AW: possible reasons for exception "Cannot move input watermark time backwards from"

Posted by "Bergmann, Rico (GfK External)" <Ri...@ext.gfk.com>.
Hi!

Thanks for the insights.

As you suggested I tried it with the current beam0.5.0-SNAPSHOT. But ran into the same error … ☹

Any further ideas or suggestions?

Best,
Rico.

Von: Amit Sela [mailto:amitsela33@gmail.com]
Gesendet: Donnerstag, 2. Februar 2017 17:15
An: user@beam.apache.org
Betreff: Re: possible reasons for exception "Cannot move input watermark time backwards from"

Hi Rico,

Batch sort of uses Watermarks by noting the "start watermark"  at the beginning of time, and the "end watermark" at the end of time (this is the "overflow" you see), or in a more "Beam" way, the watermark at the beginning is the start of time, and after processing all the elements the watermark jumps to the end of time because we know there are no more elements left to process.

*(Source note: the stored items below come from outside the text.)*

Definition set_iv_sz (v : Z) (c : codec_ctx) : codec_ctx :=
  mkCodec (ctx_addr c) (store_pass c) (kdf_iter c) (fast_kdf_iter c) (kdf_salt_sz c) (key_sz c) v
    (block_sz c) (page_sz c) (reserve_sz c) (hmac_sz c) (plaintext_header_sz c)
    (hmac_algorithm c) (kdf_algorithm c) (error c) (flags c) (kdf_salt c) (hmac_kdf_salt c)
    (buffer c) (read_ctx c) (write_ctx c).

Definition set_block_sz (v : Z) (c : codec_ctx) : codec_ctx :=
  mkCodec (ctx_addr c) (store_pass c) (kdf_iter c) (fast_kdf_iter c) (kdf_salt_sz c) (key_sz c)
    (iv_sz c) v (page_sz c) (reserve_sz c) (hmac_sz c) (plaintext_header_sz c) (hmac_algorithm c)
    (kdf_algorithm c) (error c) (flags c) (kdf_salt c) (hmac_kdf_salt c) (buffer c) (read_ctx c)
    (write_ctx c).

Definition set_page_sz (v : Z) (c : codec_ctx) : codec_ctx :=
  mkCodec (ctx_addr c) (store_pass c) (kdf_iter c) (fast_kdf_iter c) (kdf_salt_sz c) (key_sz c)
    (iv_sz c) (block_sz c) v (reserve_sz c) (hmac_sz c) (plaintext_header_sz c)
    (hmac_algorithm c) (kdf_algorithm c) (error c) (flags c) (kdf_salt c) (hmac_kdf_salt c)
    (buffer c) (read_ctx c) (write_ctx c).

Definition set_reserve_sz (v : Z) (c : codec_ctx) : codec_ctx :=
  mkCodec (ctx_addr c) (store_pass c) (kdf_iter c) (fast_kdf_iter c) (kdf_salt_sz c) (key_sz c)
    (iv_sz c) (block_sz c) (page_sz c) v (hmac_sz c) (plaintext_header_sz c) (hmac_algorithm c)
    (kdf_algorithm c) (error c) (flags c) (kdf_salt c) (hmac_kdf_salt c) (buffer c) (read_ctx c)
    (write_ctx c).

Could you try 0.5.0-SNAPSHOT please ? there was a large refactor around that area in the Spark runner, and release is on the way so 0.5.0 should be available within a few days anyway.

Thanks,
Amit

On Thu, Feb 2, 2017 at 5:04 PM Bergmann, Rico (GfK External) <Ri...@ext.gfk.com>> wrote:
Hi @all!

I’m using Beam 0.4.0 and only the batch processing features of it.
While executing the pipeline I get an exception: Cannot move input watermark time backwards from 294247-01-09T04:00:54.775Z to -290308-12-21T19:59:05.225Z
First, since I’m not using the streaming features I’m wondering about watermarks (but this may be an Beam internal thing, I don’t know).
Second, the timestamp stated in the exception message is really weird and looks a bit like an overflow in a long value to me.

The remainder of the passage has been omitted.